# Quickbooks for Mac 2012



## RCP (Apr 18, 2007)

I am still using the QB Pro for Mac 2007 and had some issues with the files when I sent to acct, we made it work, but he suggests I upgrade. I hate getting new software on the first release, and the current version works ok, but the job progress billing looks good, any of you using?


----------



## Damon T (Nov 22, 2008)

My bookkeeper is a quickbooks pro advisor. He said the new Mac version is pretty good. I run a Mac but use boot camp to run windows on it solely for quickbooks windows version. That's because the windows version was so much better for so long, especially regarding the payroll systems.


----------



## RCP (Apr 18, 2007)

Thanks Damon, I did buy it and install it last week and transferred everything over, has a different look for sure, but I like it so far.


----------



## WarlinePainting (May 22, 2011)

I am on 2012 because i run a subscription. I hate the upgrade to 2011 but I will say that so far so good with 2012. They seem to have removed some of redundancies in data entry that were a PITA.


----------



## Scotiadawg (Dec 5, 2011)

Damon T said:


> My bookkeeper is a quickbooks pro advisor. He said the new Mac version is pretty good. I run a Mac but use boot camp to run windows on it solely for quickbooks windows version. That's because the windows version was so much better for so long, especially regarding the payroll systems.


Don't mean to do a hijack here but.... I've been using Simply Accounting for couple years and am growing increasingly pi*&ed off with it. Does anyone know if QB will import from SA ? My acct uses only SA in the accountants version and claims not to know the answer:blink:. WTF ?


----------



## Paint and Hammer (Feb 26, 2008)

I bought this, but didn't deal with it until this week.

Short of it....QB does not have a Mac version in Canada. 

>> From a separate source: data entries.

(** [handleQuarantineAction]: [confirmation] is the answer to the
    dialog, [answer] how the request ends, [modal] whether the details
    modal has an instance and whether it is shown, and [meanwhile] what
    the handlers that run while the call waits make of the page and the
    modal. [None]: the call never gets past its [await]. *)
Definition handleQuarantineAction (confirmation : bool) (answer : fetch_result)
    (meanwhile : page * option bool → page * option bool)
    (threatId : string) (st : page * option bool) : option (page * option bool) :=
  let '(p, modal) := st in
  if negb confirmation then Some (p, modal)
  else
    let p := showLoadingState "Quarantining threat..." p in
    let p := send (url_of threatId) p in
    match answer with
    | Unsettled => None
    | Fulfilled true =>
        let '(p, modal) := meanwhile (p, modal) in
        let p := showToast "Threat quarantined successfully!" "success" p in
        match updateThreatRowStatus crafted threatId "quarantined" p with
        | Ok p => Some (hideLoadingState p, (λ _, false) <$> modal)
        | Throw message => Some (hideLoadingState (quarantine_failed message p), modal)
        end
    | Fulfilled false =>
        let '(p, modal) := meanwhile (p, modal) in
        Some (hideLoadingState (quarantine_failed "Quarantine request failed" p), modal)
    | Rejected reason =>
        let '(p, modal) := meanwhile (p, modal) in
        Some (hideLoadingState (quarantine_failed reason p), modal)
    end.

End Selector.

End ThreatActions.

(** ** Escaping text for HTML *)

Module Html.

(** [s.replace(/c/g, by)]: every occurrence of the character, left to
    right. *)
Fixpoint replace_all (c : Ascii.ascii) (by_ : string) (s : string) : string :=
  match s with
  | EmptyString => EmptyString
  | String a s' =>
      if Ascii.eqb a c then by_ ++ replace_all c by_ s'
      else String a (replace_all c by_ s')
  end.

Definition amp : Ascii.ascii := Ascii.ascii_of_nat 38.
Definition lt : Ascii.ascii := Ascii.ascii_of_nat 60.
Definition gt : Ascii.ascii := Ascii.ascii_of_nat 62.
Definition quot : Ascii.ascii := Ascii.ascii_of_nat 34.
Definition apos : Ascii.ascii := Ascii.ascii_of_nat 39.

Definition escapeHtml (unsafe : string) : string :=
  replace_all apos "&#039;"
    (replace_all quot "&quot;"
       (replace_all gt "&gt;"
          (replace_all lt "&lt;"
             (replace_all amp "&amp;" unsafe)))).

End Html.

(** ** The client of index.js: polling, and the scan buttons *)

Module Client.

(** What a request for the analysis comes to: the JSON body of the
    response, a rejection ([fetch] failed or the body is not JSON), or
    nothing ever. The status code is not looked at. *)
Inductive fetched : Type :=
  | Json (analysis : val)
  | NoJson
  | NoAnswer.

(** What [displayAnalysisResult] leaves on the page when it returns:
    the text 'No analysis result available', or the rendered result with
    one notification (its message and type) and, for a HIGH or CRITICAL
    threat, a reload of the dashboard. The markup it renders is not part
    of this model. *)
Inductive shown : Type :=
  | NoResultAvailable
  | ResultShown (message type : string) (reloads_dashboard : bool).

Definition is_string (v : val) : bool :=
  match v with VStr _ => true | _ => false end.

Definition is_number (v : val) : bool :=
  match v with VNum _ | VNaN => true | _ => false end.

I'm not running parallel for this. 

Got a full refund.


Now I need to implement another system asap!


----------



## WarlinePainting (May 22, 2011)

I am running Parallel. UGh. It is a HOG. Take a look at Marketcircle Billings Paul. It might be just what you are looking for.


----------



## Paint and Hammer (Feb 26, 2008)

WarlinePainting said:


> I am running Parallel. UGh. It is a HOG. Take a look at Marketcircle Billings Paul. It might be just what you are looking for.



Thanks Heidi. Was wondering if you were doing that.


----------